--- Dataset records ---

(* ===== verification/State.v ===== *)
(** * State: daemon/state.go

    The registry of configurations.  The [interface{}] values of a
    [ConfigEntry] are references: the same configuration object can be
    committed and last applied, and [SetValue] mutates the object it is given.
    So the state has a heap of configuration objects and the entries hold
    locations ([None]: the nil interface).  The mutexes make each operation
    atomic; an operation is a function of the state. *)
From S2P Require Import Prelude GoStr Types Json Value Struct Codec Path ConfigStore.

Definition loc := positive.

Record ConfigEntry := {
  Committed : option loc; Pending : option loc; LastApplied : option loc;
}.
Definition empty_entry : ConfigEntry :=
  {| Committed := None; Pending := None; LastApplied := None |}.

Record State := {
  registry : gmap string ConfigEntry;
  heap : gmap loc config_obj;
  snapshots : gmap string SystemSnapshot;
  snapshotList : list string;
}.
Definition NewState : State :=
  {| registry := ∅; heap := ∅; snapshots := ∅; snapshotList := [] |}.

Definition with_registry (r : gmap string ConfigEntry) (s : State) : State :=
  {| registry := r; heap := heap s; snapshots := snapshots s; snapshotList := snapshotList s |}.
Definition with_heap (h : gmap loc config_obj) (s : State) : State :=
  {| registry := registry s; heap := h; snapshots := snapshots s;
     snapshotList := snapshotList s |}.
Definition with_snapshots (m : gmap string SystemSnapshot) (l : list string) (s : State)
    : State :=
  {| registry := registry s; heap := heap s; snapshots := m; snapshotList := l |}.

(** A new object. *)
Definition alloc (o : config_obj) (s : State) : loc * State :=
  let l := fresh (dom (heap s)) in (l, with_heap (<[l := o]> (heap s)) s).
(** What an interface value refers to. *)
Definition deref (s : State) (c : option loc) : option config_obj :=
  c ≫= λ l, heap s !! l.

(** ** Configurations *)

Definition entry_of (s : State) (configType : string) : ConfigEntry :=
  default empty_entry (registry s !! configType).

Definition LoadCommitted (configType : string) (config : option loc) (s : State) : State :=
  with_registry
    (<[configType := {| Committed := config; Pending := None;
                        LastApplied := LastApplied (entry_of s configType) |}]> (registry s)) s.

---
--- Dataset records ---

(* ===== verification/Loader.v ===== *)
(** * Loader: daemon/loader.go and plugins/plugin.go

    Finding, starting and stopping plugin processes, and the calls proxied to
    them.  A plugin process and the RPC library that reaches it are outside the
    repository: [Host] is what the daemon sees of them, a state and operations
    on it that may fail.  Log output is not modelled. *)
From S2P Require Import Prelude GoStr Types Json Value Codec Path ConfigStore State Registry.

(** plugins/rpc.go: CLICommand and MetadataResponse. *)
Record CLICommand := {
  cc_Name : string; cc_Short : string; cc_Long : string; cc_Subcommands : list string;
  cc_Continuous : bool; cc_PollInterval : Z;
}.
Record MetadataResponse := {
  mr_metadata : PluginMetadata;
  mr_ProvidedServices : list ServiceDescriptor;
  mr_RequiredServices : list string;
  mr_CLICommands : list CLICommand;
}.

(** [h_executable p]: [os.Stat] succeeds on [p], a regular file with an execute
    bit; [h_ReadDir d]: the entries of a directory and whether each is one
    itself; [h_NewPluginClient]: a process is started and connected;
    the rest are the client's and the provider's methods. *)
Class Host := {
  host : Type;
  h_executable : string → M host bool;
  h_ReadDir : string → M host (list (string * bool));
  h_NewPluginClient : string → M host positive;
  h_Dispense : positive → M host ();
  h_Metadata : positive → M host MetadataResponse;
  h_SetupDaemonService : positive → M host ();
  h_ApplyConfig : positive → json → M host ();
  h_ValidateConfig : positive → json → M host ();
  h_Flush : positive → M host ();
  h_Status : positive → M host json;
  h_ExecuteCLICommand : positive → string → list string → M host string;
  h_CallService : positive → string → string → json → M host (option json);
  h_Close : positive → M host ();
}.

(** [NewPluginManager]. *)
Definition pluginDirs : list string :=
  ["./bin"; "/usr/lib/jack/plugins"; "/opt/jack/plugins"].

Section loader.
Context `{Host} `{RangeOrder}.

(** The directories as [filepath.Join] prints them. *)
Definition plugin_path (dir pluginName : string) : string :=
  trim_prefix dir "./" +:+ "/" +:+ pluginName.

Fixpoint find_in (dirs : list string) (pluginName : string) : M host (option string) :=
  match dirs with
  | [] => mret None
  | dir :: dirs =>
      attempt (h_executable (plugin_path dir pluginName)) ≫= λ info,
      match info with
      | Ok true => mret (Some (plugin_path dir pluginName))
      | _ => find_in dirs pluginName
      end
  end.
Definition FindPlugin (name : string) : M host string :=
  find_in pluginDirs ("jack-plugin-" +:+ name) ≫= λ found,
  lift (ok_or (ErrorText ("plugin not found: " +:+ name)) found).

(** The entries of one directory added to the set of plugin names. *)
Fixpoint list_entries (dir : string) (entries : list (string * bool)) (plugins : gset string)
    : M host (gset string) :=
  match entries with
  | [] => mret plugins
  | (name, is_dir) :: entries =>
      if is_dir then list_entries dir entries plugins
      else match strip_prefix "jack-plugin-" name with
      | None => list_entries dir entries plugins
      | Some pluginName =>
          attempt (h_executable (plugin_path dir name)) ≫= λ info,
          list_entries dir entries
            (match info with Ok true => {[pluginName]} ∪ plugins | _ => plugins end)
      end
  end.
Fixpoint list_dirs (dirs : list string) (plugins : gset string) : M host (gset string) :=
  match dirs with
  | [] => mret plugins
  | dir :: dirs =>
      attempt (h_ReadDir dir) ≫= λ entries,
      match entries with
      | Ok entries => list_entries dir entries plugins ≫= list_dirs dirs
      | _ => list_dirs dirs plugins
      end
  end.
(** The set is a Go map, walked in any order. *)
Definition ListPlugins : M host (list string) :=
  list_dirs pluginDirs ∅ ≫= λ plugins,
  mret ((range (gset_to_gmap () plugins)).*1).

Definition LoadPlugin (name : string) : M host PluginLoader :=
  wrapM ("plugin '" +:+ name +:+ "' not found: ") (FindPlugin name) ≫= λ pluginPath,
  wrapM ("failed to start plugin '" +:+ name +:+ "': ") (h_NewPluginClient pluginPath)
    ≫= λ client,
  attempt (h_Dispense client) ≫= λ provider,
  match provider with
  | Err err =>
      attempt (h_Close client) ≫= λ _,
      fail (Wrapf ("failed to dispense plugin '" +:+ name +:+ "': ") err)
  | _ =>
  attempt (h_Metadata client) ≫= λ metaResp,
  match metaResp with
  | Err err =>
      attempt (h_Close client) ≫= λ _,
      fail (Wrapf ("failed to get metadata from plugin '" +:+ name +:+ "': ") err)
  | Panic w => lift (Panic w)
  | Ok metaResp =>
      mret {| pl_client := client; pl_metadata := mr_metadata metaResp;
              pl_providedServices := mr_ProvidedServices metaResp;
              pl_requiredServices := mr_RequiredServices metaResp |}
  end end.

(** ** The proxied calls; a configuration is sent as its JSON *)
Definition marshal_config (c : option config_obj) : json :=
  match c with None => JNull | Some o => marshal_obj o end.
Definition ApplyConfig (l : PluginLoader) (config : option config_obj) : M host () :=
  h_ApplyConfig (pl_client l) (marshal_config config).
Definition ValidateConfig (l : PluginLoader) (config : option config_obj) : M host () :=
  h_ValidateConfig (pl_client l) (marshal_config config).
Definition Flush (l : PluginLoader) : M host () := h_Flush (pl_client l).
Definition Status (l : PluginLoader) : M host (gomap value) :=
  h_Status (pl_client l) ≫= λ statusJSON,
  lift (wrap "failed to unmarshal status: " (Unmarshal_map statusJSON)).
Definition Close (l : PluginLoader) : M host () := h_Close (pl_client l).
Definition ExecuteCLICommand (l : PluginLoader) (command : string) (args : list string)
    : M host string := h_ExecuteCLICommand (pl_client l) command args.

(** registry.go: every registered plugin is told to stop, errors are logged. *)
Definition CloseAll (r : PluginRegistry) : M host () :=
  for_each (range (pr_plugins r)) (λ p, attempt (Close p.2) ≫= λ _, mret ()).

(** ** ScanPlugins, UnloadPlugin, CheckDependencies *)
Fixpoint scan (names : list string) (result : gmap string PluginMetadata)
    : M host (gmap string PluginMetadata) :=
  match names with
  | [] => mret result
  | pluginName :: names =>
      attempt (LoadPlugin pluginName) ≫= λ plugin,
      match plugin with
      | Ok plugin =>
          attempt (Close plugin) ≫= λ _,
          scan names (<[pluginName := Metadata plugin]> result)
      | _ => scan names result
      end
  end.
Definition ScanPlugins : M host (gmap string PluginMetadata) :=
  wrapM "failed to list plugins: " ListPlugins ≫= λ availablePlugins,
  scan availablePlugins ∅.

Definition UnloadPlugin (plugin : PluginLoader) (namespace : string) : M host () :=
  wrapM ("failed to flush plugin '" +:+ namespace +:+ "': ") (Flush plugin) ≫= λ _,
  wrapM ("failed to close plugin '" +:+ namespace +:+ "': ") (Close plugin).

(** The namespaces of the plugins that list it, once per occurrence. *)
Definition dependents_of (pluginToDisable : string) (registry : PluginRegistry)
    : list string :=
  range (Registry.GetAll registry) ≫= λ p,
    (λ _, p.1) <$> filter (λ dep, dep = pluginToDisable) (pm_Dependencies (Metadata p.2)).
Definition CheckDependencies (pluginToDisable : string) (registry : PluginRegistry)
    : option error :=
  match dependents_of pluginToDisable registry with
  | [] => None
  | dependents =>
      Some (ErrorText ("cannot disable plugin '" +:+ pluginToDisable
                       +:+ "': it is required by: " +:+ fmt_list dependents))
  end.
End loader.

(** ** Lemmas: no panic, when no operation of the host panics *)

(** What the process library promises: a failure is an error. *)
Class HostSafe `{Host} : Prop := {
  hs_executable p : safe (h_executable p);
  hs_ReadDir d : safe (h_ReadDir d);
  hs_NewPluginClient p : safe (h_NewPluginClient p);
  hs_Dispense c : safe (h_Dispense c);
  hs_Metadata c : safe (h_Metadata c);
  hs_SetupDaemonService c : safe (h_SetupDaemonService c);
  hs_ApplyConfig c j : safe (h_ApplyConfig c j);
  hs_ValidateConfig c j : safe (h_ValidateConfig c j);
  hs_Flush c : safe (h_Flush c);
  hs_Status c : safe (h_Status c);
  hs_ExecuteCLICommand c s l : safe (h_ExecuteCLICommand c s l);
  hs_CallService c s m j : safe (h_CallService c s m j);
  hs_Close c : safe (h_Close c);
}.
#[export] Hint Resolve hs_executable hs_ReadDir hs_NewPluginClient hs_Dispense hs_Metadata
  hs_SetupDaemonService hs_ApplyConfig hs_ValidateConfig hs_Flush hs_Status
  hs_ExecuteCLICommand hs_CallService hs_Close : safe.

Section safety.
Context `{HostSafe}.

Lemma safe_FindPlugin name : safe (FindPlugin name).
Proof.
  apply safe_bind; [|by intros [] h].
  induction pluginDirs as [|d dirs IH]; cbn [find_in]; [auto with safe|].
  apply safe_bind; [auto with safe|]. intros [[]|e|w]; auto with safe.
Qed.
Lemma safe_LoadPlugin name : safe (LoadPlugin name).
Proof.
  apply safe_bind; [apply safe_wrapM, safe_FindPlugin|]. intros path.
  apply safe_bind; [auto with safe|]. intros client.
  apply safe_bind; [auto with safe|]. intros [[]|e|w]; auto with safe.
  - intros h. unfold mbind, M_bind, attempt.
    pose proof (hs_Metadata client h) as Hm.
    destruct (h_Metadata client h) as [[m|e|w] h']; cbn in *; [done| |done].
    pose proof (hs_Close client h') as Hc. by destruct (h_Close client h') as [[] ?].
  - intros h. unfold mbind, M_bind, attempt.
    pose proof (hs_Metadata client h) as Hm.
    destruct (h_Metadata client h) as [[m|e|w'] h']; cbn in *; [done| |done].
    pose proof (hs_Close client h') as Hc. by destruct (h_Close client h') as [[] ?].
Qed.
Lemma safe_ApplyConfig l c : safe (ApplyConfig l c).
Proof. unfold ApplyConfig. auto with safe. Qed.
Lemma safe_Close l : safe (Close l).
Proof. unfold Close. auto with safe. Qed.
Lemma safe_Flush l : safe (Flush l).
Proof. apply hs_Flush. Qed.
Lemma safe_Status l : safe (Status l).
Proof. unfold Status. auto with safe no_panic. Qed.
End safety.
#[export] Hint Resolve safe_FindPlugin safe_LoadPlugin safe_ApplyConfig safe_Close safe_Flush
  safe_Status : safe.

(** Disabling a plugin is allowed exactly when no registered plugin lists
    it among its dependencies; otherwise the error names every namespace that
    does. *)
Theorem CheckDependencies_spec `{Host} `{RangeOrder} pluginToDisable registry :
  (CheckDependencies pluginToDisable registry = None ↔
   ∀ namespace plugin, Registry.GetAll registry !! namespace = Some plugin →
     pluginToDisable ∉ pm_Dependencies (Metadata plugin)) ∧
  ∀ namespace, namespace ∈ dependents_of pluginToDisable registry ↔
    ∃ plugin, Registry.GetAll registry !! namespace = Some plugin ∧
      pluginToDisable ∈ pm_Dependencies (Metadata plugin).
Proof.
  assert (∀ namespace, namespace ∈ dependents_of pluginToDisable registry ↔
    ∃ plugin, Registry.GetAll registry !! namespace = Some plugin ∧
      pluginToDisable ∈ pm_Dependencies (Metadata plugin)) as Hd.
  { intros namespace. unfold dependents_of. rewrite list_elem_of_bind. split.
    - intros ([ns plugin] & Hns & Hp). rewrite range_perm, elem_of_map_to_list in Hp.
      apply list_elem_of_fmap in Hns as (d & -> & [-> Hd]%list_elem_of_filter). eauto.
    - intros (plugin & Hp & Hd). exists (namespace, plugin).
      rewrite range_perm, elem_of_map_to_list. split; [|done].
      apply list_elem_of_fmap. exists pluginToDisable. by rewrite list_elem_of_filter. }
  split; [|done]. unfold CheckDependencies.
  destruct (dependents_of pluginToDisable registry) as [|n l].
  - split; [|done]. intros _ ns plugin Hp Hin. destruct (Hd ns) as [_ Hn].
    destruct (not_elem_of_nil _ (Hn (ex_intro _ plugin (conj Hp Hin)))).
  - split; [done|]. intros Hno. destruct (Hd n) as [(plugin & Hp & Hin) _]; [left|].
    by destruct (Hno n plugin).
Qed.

---

» **What you will do**: From the entries above, write out only the lines starting at the line that holds "to dispense plugin" and ending at the line that holds "Definition Status (l", keeping both and matching them exactly.

» **Result of the task**:
      fail (Wrapf ("failed to dispense plugin '" +:+ name +:+ "': ") err)
  | _ =>
  attempt (h_Metadata client) ≫= λ metaResp,
  match metaResp with
  | Err err =>
      attempt (h_Close client) ≫= λ _,
      fail (Wrapf ("failed to get metadata from plugin '" +:+ name +:+ "': ") err)
  | Panic w => lift (Panic w)
  | Ok metaResp =>
      mret {| pl_client := client; pl_metadata := mr_metadata metaResp;
              pl_providedServices := mr_ProvidedServices metaResp;
              pl_requiredServices := mr_RequiredServices metaResp |}
  end end.

(** ** The proxied calls; a configuration is sent as its JSON *)
Definition marshal_config (c : option config_obj) : json :=
  match c with None => JNull | Some o => marshal_obj o end.
Definition ApplyConfig (l : PluginLoader) (config : option config_obj) : M host () :=
  h_ApplyConfig (pl_client l) (marshal_config config).
Definition ValidateConfig (l : PluginLoader) (config : option config_obj) : M host () :=
  h_ValidateConfig (pl_client l) (marshal_config config).
Definition Flush (l : PluginLoader) : M host () := h_Flush (pl_client l).
Definition Status (l : PluginLoader) : M host (gomap value) :=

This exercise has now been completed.